• _Exercise aim_:
Transcribe the listing below from its opening line up to and including the line that contains "match w with Some ps => Word"; reproduce nothing else.

• _Material to process_:
.....

(* ===== verification/Shell.v ===== *)
(** * Shell: quoting for the shell ([shell_escape] of [runtime/src/runtime.rs]
    and [runtime/src/agent.rs])

    The commands of agents run in terminal windows, as text that a POSIX shell
    reads again. The lexer below is the reference: how the shell splits the text
    the program builds into words and operators. *)

From S2P Require Import Prelude Text.

Definition squote : ascii := "039".
Definition bslash : ascii := "092".

Definition plain_char (c : ascii) : bool := is_ascii_alphanumeric c || has_char c "_@%+=:,./-".

(** [value.replace('\'', "'\\''")]. *)
Fixpoint escape_quotes (s : string) : string :=
  match s with
  | EmptyString => ""
  | String c s' =>
      if Ascii.eqb c squote
      then String squote (String bslash (String squote (String squote (escape_quotes s'))))
      else String c (escape_quotes s')
  end.

Definition shell_escape (value : string) : string :=
  if negb (is_empty value) && all_chars plain_char value then value
  else String squote (escape_quotes value +:+ String squote "").

(** ** The reference lexer *)

(** A word is a sequence of literal texts and parameters. *)
Inductive part : Type := Lit (s : string) | Par (s : string).
Inductive token : Type := Word (ps : list part) | And_if | Semi | Less.

(** Literal characters collect in one part. *)
Definition push_lit (c : ascii) (ps : list part) : list part :=
  match ps with
  | Lit s :: ps' => Lit (s +:+ String c "") :: ps'
  | _ => Lit (String c "") :: ps
  end.
(** The word that was being read, its parts collected in reverse. *)
Definition flush (w : option (list part)) (ts : list token) : list token :=
  match w with Some ps => Word (reverse ps) :: ts | None => ts end.
Definition opened (w : option (list part)) : list part := match w with Some ps => ps | None => [] end.

Inductive mode : Type := Bare | Quoted | Escaped | Dollar | Name (n : string) | Amp.

(** [lex m w ts s] reads [s] in mode [m] with the word [w] open and the tokens
    [ts] behind it, both in reverse. Text that needs more of the shell language
    than the program's commands use is refused. *)
Fixpoint lex (m : mode) (w : option (list part)) (ts : list token) (s : string) : option (list token) :=
  let bare c w ts s' :=
    if Ascii.eqb c " " then lex Bare None (flush w ts) s'
    else if Ascii.eqb c squote
    then lex Quoted (Some (match opened w with Lit t :: ps => Lit t :: ps | ps => Lit "" :: ps end)) ts s'
    else if Ascii.eqb c bslash then lex Escaped w ts s'
    else if Ascii.eqb c "$" then lex Dollar w ts s'
    else if Ascii.eqb c "&" then lex Amp None (flush w ts) s'
    else if Ascii.eqb c ";" then lex Bare None (Semi :: flush w ts) s'
    else if Ascii.eqb c "<" then lex Bare None (Less :: flush w ts) s'
    else if plain_char c then lex Bare (Some (push_lit c (opened w))) ts s'
    else None in
  match s with
  | EmptyString =>
      match m with
      | Bare => Some (reverse (flush w ts))
      | Name n => Some (reverse (flush (Some (Par n :: opened w)) ts))
      | _ => None
      end
  | String c s' =>
      match m with
      | Bare => bare c w ts s'
      | Quoted => if Ascii.eqb c squote then lex Bare w ts s' else lex Quoted (Some (push_lit c (opened w))) ts s'
      | Escaped => lex Bare (Some (push_lit c (opened w))) ts s'
      | Dollar =>
          if Ascii.eqb c "?" then lex Bare (Some (Par "?" :: opened w)) ts s'
          else if is_ascii_alphanumeric c || Ascii.eqb c "_" then lex (Name (String c "")) w ts s' else None
      | Name n =>
          if is_ascii_alphanumeric c || Ascii.eqb c "_" then lex (Name (n +:+ String c "")) w ts s'
          else bare c (Some (Par n :: opened w)) ts s'
      | Amp => if Ascii.eqb c "&" then lex Bare None (And_if :: ts) s' else None
      end
  end.
Definition shell_tokens (s : string) : option (list token) := lex Bare None [] s.

(** A word without parameters. *)
Definition word (s : string) : token := Word [Lit s].

(** ** Quoting is read back *)

Definition lit (ps : list part) (s : string) : list part :=
  match ps with Lit t :: ps' => Lit (t +:+ s) :: ps' | _ => Lit s :: ps end.

Lemma push_lit_lit c ps : push_lit c ps = lit ps (String c "").
Proof. done. Qed.
Lemma lit_lit ps a b : lit (lit ps a) b = lit ps (a +:+ b).
Proof. destruct ps as [|[]]; cbn; by rewrite ?str_app_assoc. Qed.

Lemma plain_char_ne c d : plain_char c = true -> plain_char d = false -> Ascii.eqb c d = false.
Proof. intros Hc Hd. apply Ascii.eqb_neq. intros ->. congruence. Qed.

Lemma lex_plain_char c w ts t : plain_char c = true -> lex Bare w ts (String c t) = lex Bare (Some (lit (opened w) (String c ""))) ts t.
Proof.
  intros Hc. cbn [lex]. rewrite !(plain_char_ne c) by (exact Hc || reflexivity). by rewrite Hc.
Qed.
(** The plain text of a bare word. *)
Lemma lex_plain s w ts t :
  all_chars plain_char s = true -> s <> "" -> lex Bare w ts (s +:+ t) = lex Bare (Some (lit (opened w) s)) ts t.
Proof.
  revert w. induction s as [|c s IH]; intros w Hs Hne; [done|]. cbn [all_chars] in Hs. apply andb_true_iff in Hs as [Hc Hs].
  change (String c s +:+ t) with (String c (s +:+ t)). rewrite lex_plain_char by done.
  destruct s as [|d s]; [done|]. rewrite IH by done. cbn [opened]. by rewrite lit_lit.
Qed.
(** Quoted text, up to the quote that ends it. *)
Lemma lex_quoted s x ps ts t :
  lex Quoted (Some (Lit x :: ps)) ts (escape_quotes s +:+ String squote t) = lex Bare (Some (Lit (x +:+ s) :: ps)) ts t.
Proof.
  revert x. induction s as [|c s IH]; intros x; [cbn; by rewrite str_app_nil_r|]. cbn [escape_quotes].
  destruct (Ascii.eqb_spec c squote) as [->|Hc].
  - change (lex Quoted (Some (Lit (x +:+ String squote "") :: ps)) ts (escape_quotes s +:+ String squote t)
            = lex Bare (Some (Lit (x +:+ String squote s) :: ps)) ts t).
    by rewrite IH, str_app_assoc.
  - cbn [String.append lex]. destruct (Ascii.eqb_spec c squote); [done|]. cbn [push_lit opened]. rewrite IH. by rewrite str_app_assoc.
Qed.

(** A quoted value continues the word that is open by exactly its characters. *)
Lemma lex_escape v w ts t : lex Bare w ts (shell_escape v +:+ t) = lex Bare (Some (lit (opened w) v)) ts t.
Proof.
  unfold shell_escape. destruct (negb (is_empty v) && all_chars plain_char v) eqn:E.
  - apply andb_true_iff in E as [Hne Hp]. apply lex_plain; [done|]. by intros ->.
  - change (String squote (escape_quotes v +:+ String squote "") +:+ t) with (String squote ((escape_quotes v +:+ String squote "") +:+ t)).
    rewrite str_app_assoc. change (String squote "" +:+ t) with (String squote t). cbn [lex]. cbn [Ascii.eqb Bool.eqb].
    change (Ascii.eqb squote squote) with true. cbv iota.
    destruct (opened w) as [|[u|u] ps] eqn:Ew; cbn; by rewrite lex_quoted.
Qed.

Lemma lex_space w ts t : lex Bare w ts (String " " t) = lex Bare None (flush w ts) t.
Proof. done. Qed.

(** Text that ends an open word. *)
Definition ends (t : string) : Prop := forall w ts, lex Bare w ts t = lex Bare None (flush w ts) t.
Lemma ends_nil : ends "".
Proof. done. Qed.
Lemma ends_space t : ends (String " " t).
Proof. done. Qed.
Lemma ends_semi t : ends (String ";" t).
Proof. intros w ts. by destruct w. Qed.

(** Arguments, each behind a space. *)
Definition arguments (args : list string) : string := concat_all (map (fun a => " " +:+ shell_escape a) args).

Lemma lex_arguments args w ts t :
  ends t -> lex Bare w ts (arguments args +:+ t) = lex Bare None (reverse (map word args) ++ flush w ts) t.
Proof.
  intros Ht. revert w ts. induction args as [|a args IH]; intros w ts; [apply Ht|].
  unfold arguments. cbn [map concat_all]. fold (arguments args). rewrite !str_app_assoc.
  change (" " +:+ ?x) with (String " " x). rewrite lex_space, lex_escape, IH. cbn [flush opened lit].
  cbn [map]. rewrite (reverse_cons (map word args)), <- app_assoc. done.
Qed.

(** A command and its arguments are read as exactly these words. *)
Lemma tokens_command program args : shell_tokens (shell_escape program +:+ arguments args) = Some (map word (program :: args)).
Proof.
  unfold shell_tokens. rewrite lex_escape. rewrite <- (str_app_nil_r (arguments args)), lex_arguments by apply ends_nil.
  cbn [opened lit flush lex]. f_equal. rewrite reverse_app, reverse_involutive. done.
Qed.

.....

• _Answer space_:
(* ===== verification/Shell.v ===== *)
(** * Shell: quoting for the shell ([shell_escape] of [runtime/src/runtime.rs]
    and [runtime/src/agent.rs])

    The commands of agents run in terminal windows, as text that a POSIX shell
    reads again. The lexer below is the reference: how the shell splits the text
    the program builds into words and operators. *)

From S2P Require Import Prelude Text.

Definition squote : ascii := "039".
Definition bslash : ascii := "092".

Definition plain_char (c : ascii) : bool := is_ascii_alphanumeric c || has_char c "_@%+=:,./-".

(** [value.replace('\'', "'\\''")]. *)
Fixpoint escape_quotes (s : string) : string :=
  match s with
  | EmptyString => ""
  | String c s' =>
      if Ascii.eqb c squote
      then String squote (String bslash (String squote (String squote (escape_quotes s'))))
      else String c (escape_quotes s')
  end.

Definition shell_escape (value : string) : string :=
  if negb (is_empty value) && all_chars plain_char value then value
  else String squote (escape_quotes value +:+ String squote "").

(** ** The reference lexer *)

(** A word is a sequence of literal texts and parameters. *)
Inductive part : Type := Lit (s : string) | Par (s : string).
Inductive token : Type := Word (ps : list part) | And_if | Semi | Less.

(** Literal characters collect in one part. *)
Definition push_lit (c : ascii) (ps : list part) : list part :=
  match ps with
  | Lit s :: ps' => Lit (s +:+ String c "") :: ps'
  | _ => Lit (String c "") :: ps
  end.
(** The word that was being read, its parts collected in reverse. *)
Definition flush (w : option (list part)) (ts : list token) : list token :=
  match w with Some ps => Word (reverse ps) :: ts | None => ts end.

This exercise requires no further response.